Case ID: so2d_689/html/1165-01.html
Source: Caselaw Access Project
Author: {"author": "GROSS, Judge.", "license": "Public Domain", "url": "https://static.case.law/"}
Date Created: 2024-08-24T03:29:51.129683

Stanley BROWN, Appellant, v. STATE of Florida, Appellee.
    No. 95-3997.
    District Court of Appeal of Florida, Fourth District.
    March 5, 1997.
    Certification of Question Denied April 8, 1997.
    
      Richard L. Jorandby, Public Defender, and Gary Caldwell, Assistant Public Defender, West Palm Beach, for appellant.
    Robert A. Butterworth, Attorney General, Tallahassee, and Sarah B. Mayer, Assistant Attorney General, West Palm Beach, for ap-pellee.
   GROSS, Judge.

Stanley Brown appeals orders convicting him of official misconduct, section 839.25, Florida Statutes (1995), and petit theft, section 812.014(3)(a), Florida Statutes (1995). We hold that section' 839.25(1) applies to a public servant’s time cards and affirm.

Brown was a lift station foreman at the Department of Environmental Engineering Services of the City of Margate. City employees have time cards they use to clock on and off duty and which are kept in slots by the time clock. The city uses the time cards to calculate an employee’s pay for each pay period. At trial, the state presented evidence that Brown filed a time card reflecting overtime starting at 10:30 p.m. on March 1, 1994. The state’s ease was that the time card was false, since Brown did not start work that evening until after 3:00 a.m. on March 2. Although there was conflicting evidence as to Brown’s actual starting time on the evening in question, the jury returned guilty verdicts on both official misconduct and petit theft.

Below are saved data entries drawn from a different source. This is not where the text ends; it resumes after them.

(* ===== verification/Crypto.v ===== *)
(** * Passwords, refresh tokens and access tokens

    [src/crypto/password.go], [refresh.go] and the minting half of [jwt.go].
    bcrypt and the signing of a JWT (golang-jwt) are parameters; SHA-256,
    hexadecimal and base64url are executable. *)

From S2P Require Import Prelude Tenant Bytes World.

#[local] Open Scope string_scope.
#[local] Open Scope list_scope.
#[local] Open Scope Z_scope.

(** ** Refresh tokens (refresh.go) *)

Definition RefreshTokenBytes : nat := 32.

Definition HashRefreshToken (token : string) : go string :=
  if String.eqb token "" then
    Fail (Errorf1 "empty token" (Sentinel crypto_ErrInvalidRefreshToken))
  else
    match base64url_decode (to_bytes token) with
    | None => Fail (Errorf1 "not base64url" (Sentinel crypto_ErrInvalidRefreshToken))
    | Some _ => Ret (hex (sha256 (to_bytes token)))
    end.

(** The claims of an access token (jwt.go, [AccessClaims] with its embedded
    [RegisteredClaims]), dates as numeric dates. *)
Record AccessClaims := MkAccessClaims {
  cl_AuthTime : Z;
  cl_ACR : string;
  cl_AMR : list string;
  cl_Purpose : string;
  cl_TenantID : string;
  cl_HomeTenantID : string;
  cl_ActorID : string;
  cl_Subject : string;
  cl_Issuer : string;
  cl_IssuedAt : Z;
  cl_ExpiresAt : Z
}.

Record totpPendingClaims := MkPending {
  tp_Purpose : string;
  tp_TenantID : string;
  tp_Subject : string;
  tp_Issuer : string;
  tp_IssuedAt : Z;
  tp_ExpiresAt : Z
}.

(** What [sign] is handed: a [jwt.Claims] of one of two types. *)
Inductive Claims :=
  | AccessToken (c : AccessClaims)
  | PendingToken (c : totpPendingClaims).

Definition purposeAccess : string := "access".
Definition purposeTOTPPending : string := "totp_pending".
Definition ACRLocalPassword : string := "urn:tamper:auth:local-password".

(** [JWTService] with the signing of the library: [sign] of either branch is
    [SignedString] with the service's key. *)
Record JWTService := {
  jwt_ttl : Z;
  jwt_issuer : string;
  jwt_SignedString : Claims -> go string
}.

Definition AccessTTL (j : JWTService) : Z := jwt_ttl j.

(** [c.ActorTenantID()], [c.Entered()], [c.Impersonated()], [c.ActorUserID()]. *)
Definition ActorTenantID (c : AccessClaims) : string :=
  if negb (String.eqb (cl_HomeTenantID c) "") then cl_HomeTenantID c else cl_TenantID c.
Definition Entered (c : AccessClaims) : bool :=
  negb (String.eqb (cl_HomeTenantID c) "") && String.eqb (cl_ActorID c) "".
Definition Impersonated (c : AccessClaims) : bool := negb (String.eqb (cl_ActorID c) "").
Definition ActorUserID (c : AccessClaims) : string :=
  if negb (String.eqb (cl_ActorID c) "") then cl_ActorID c else cl_Subject c.

Definition HasMethod (c : option AccessClaims) (method : string) : bool :=
  match c with
  | None => false
  | Some c => negb (String.eqb method "") && existsb (String.eqb method) (cl_AMR c)
  end.

Definition invalid_token (label : string) : error :=
  Errorf1 label (Sentinel crypto_ErrInvalidToken).

Section Crypto.
Context (E : Env) {S : Type}.
Local Abbreviation M := (M S).

(** [NewRefreshToken]. *)
Definition NewRefreshToken : M string :=
  buf ← wrap (Errorf1 "auth: read random") (rand_read E RefreshTokenBytes);
  mret (String.string_of_list_ascii (base64url buf)).

(** ** Passwords (password.go) *)

Definition HashPassword (plain : string) : M string :=
  if String.eqb plain "" then
    fail (Errorf1 "password is empty" (Sentinel crypto_ErrInvalidPassword))
  else
    wrap (Errorf1 "auth: bcrypt generate")
      (r ← observe (EvGenerate plain) (fun tr => env_bcrypt_hash E tr plain); lift r).

Definition VerifyPassword (hash plain : string) : M unit :=
  emit (EvBcrypt hash plain);;
  if env_bcrypt_ok E hash plain then mret tt
  else fail (Errorf1 "mismatch" (Sentinel crypto_ErrInvalidPassword)).

(** [VerifyStub] always fails; it is called for the comparison it runs. *)
Definition VerifyStub (plain : string) : M unit :=
  match env_stub E with
  | Ret dummy =>
      emit (EvBcrypt dummy plain);;
      fail (Errorf1 "user not found" (Sentinel crypto_ErrInvalidPassword))
  | _ => fail (Errorf1 "stub hash unavailable" (Sentinel crypto_ErrInvalidPassword))
  end.

(** ** Minting (jwt.go) *)

(** The methods are copied; an empty one is refused. *)
Fixpoint copy_amr (amr : list string) : go (list string) :=
  match amr with
  | [] => Ret []
  | m :: amr =>
      if String.eqb m "" then Fail (invalid_token "amr contains an empty method")
      else rest ← copy_amr amr; Ret (m :: rest)
  end.

Definition issueAccessWithActor (j : JWTService) (userID act tid htid : string)
    (authTime : Z) (acr : string) (ttl : Z) (amr : list string) : M string :=
  if String.eqb userID "" then fail (invalid_token "sub is empty")
  else if authTime <=? 0 then fail (invalid_token "auth_time must be positive")
  else if String.eqb acr "" then fail (invalid_token "acr must be non-empty")
  else
    n ← now E;
    methods ← lift (copy_amr amr);
    wrap (Errorf1 "auth: sign jwt") (lift (jwt_SignedString j (AccessToken {|
      cl_AuthTime := authTime;
      cl_ACR := acr;
      cl_AMR := methods;
      cl_Purpose := purposeAccess;
      cl_TenantID := tid;
      cl_HomeTenantID := htid;
      cl_ActorID := act;
      cl_Subject := userID;
      cl_Issuer := jwt_issuer j;
      cl_IssuedAt := env_numeric_date E n;
      cl_ExpiresAt := env_numeric_date E (n + ttl)
    |}))).

Definition issueAccess (j : JWTService) (userID tid htid : string) (authTime : Z)
    (acr : string) (ttl : Z) (amr : list string) : M string :=
  issueAccessWithActor j userID "" tid htid authTime acr ttl amr.

Definition IssueAccess (j : JWTService) (userID : string) (tenantID : ID) (authTime : Z)
    (acr : string) (amr : list string) : M string :=
  if negb (Valid tenantID) then fail (Sentinel crypto_ErrTenantRequired)
  else issueAccess j userID (ID_String tenantID) "" authTime acr (jwt_ttl j) amr.

(** [if ttl <= 0 || ttl > j.ttl { ttl = j.ttl }]. *)
Definition cut_ttl (j : JWTService) (ttl : Z) : Z :=
  if (ttl <=? 0) || (jwt_ttl j <? ttl) then jwt_ttl j else ttl.

Definition IssueAccessEntered (j : JWTService) (userID : string) (tenantID homeTenantID : ID)
    (authTime : Z) (acr : string) (ttl : Z) (amr : list string) : M string :=
  if negb (Valid tenantID) || negb (Valid homeTenantID) then
    fail (Sentinel crypto_ErrTenantRequired)
  else if IsSingle tenantID || IsSingle homeTenantID || bool_decide (tenantID = homeTenantID) then
    fail (Sentinel crypto_ErrEnteredTenants)
  else
    issueAccess j userID (ID_String tenantID) (ID_String homeTenantID) authTime acr
      (cut_ttl j ttl) amr.

Definition IssueAccessImpersonated (j : JWTService) (target actor : string)
    (tenantID actorHome : ID) (authTime : Z) (acr : string) (ttl : Z) (amr : list string)
    : M string :=
  if String.eqb target "" || String.eqb actor "" then
    fail (invalid_token "an impersonated token needs a target and an actor")
  else if String.eqb target actor then fail (Sentinel crypto_ErrSelfImpersonation)
  else if negb (Valid tenantID) || negb (Valid actorHome) then
    fail (Sentinel crypto_ErrTenantRequired)
  else if IsSingle tenantID || IsSingle actorHome || bool_decide (tenantID = actorHome) then
    fail (Sentinel crypto_ErrEnteredTenants)
  else
    issueAccessWithActor j target actor (ID_String tenantID) (ID_String actorHome) authTime acr
      (cut_ttl j ttl) amr.

Definition IssueTOTPPending (j : JWTService) (userID : string) (tenantID : ID) : M string :=
  if negb (Valid tenantID) then fail (Sentinel crypto_ErrTenantRequired)
  else if String.eqb userID "" then fail (invalid_token "sub is empty")
  else
    n ← now E;
    wrap (Errorf1 "auth: sign totp-pending jwt") (lift (jwt_SignedString j (PendingToken {|
      tp_Purpose := purposeTOTPPending;
      tp_TenantID := ID_String tenantID;
      tp_Subject := userID;
      tp_Issuer := jwt_issuer j;
      tp_IssuedAt := env_numeric_date E n;
      tp_ExpiresAt := env_numeric_date E (n + 5 * 60 * 10 ^ 9)
    |}))).
End Crypto.

(** ** What a mint signs *)

Lemma copy_amr_Ret amr l : copy_amr amr = Ret l -> l = amr.
Proof.
  revert l. induction amr as [|m amr IH]; cbn; intros l; [by intros [= <-]|].
  destruct (String.eqb m ""); [done|]. intros (l' & Hl & [= <-])%go_bind_Ret_inv.
  by rewrite (IH l').
Qed.

Lemma issueAccessWithActor_signs E {S} j u act tid htid authTime acr ttl amr (w : world S) tok w' :
  issueAccessWithActor E j u act tid htid authTime acr ttl amr w = (Ret tok, w') ->
  w' = World (w_store w) (w_trace w ++ [EvNow]) /\ u <> "" /\ 0 < authTime /\ acr <> "" /\
  jwt_SignedString j (AccessToken (MkAccessClaims authTime acr amr purposeAccess tid htid act u
    (jwt_issuer j) (env_numeric_date E (env_now E (w_trace w)))
    (env_numeric_date E (env_now E (w_trace w) + ttl)))) = Ret tok.
Proof.
  unfold issueAccessWithActor. intros H. run_step H. bool_simpl.
  symmetry in Hr. apply copy_amr_Ret in Hr as ->. rewrite Z.leb_gt in *. eauto 8.
Qed.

Brown contends that the official misconduct conviction must be reversed because the time card was not an “official record or official document” within the meaning of section 839.25(1). In State v. Riley, 381 So.2d 1359 (Fla.1980), the supreme court held that the language of section 839.25(1) was not unconstitutionally vague, since it was “defined so that those with common intelligence and understanding have sufficient warning of what actions would constitute a violation.” Id. at 1361. Riley concerned a prosecution involving falsified police reports. Harnum v. State, 384 So.2d 1320 (Fla. 2d DCA 1980), affirmed a conviction under the statute for the alteration of arrest records to show a false breathalyzer reading. In State v. Short, 483 So.2d 10 (Fla. 2d DCA 1985), the second district reversed the trial court’s dismissal of charges brought under section 839.25. There the state had charged the sheriff of Pasco County with falsifying both a letter on office stationary and an “employee action form” of the sheriff’s department. On the authority of Riley, the court held that the statute was not impermissibly vague since it conveyed “sufficiently definite notice of what conduct is proscribed.” The second district observed:

No person of common intelligence needs to guess that the terms “official record” and “official document” would include letters written on office stationary and printed office forms used in the regular course of the public’s business.

Short, 483 So.2d at 12.

When read together, these authorities demonstrate that “official” records or documents under section 839.25 are those used or prepared to carry out the administrative, public or official business of a public agency. A public servant’s time cards are official records within the meaning of the statute.

Brown’s second point on appeal concerns the trial court’s instruction on reasonable doubt given during voir dire. Based on State v. Wilson, 686 So.2d 569 (Fla.1996), we find no error.

AFFIRMED.

DELL and SHAHOOD, JJ., concur. 
      
      . A public agency is the employer of a "public servant," that classification of individual to whose conduct section 839.25(1) applies. The definition of a section 839.25(1) public servant is found at section 838.014(4), Florida Statutes (1995). See State v. Short, 483 So.2d at 12.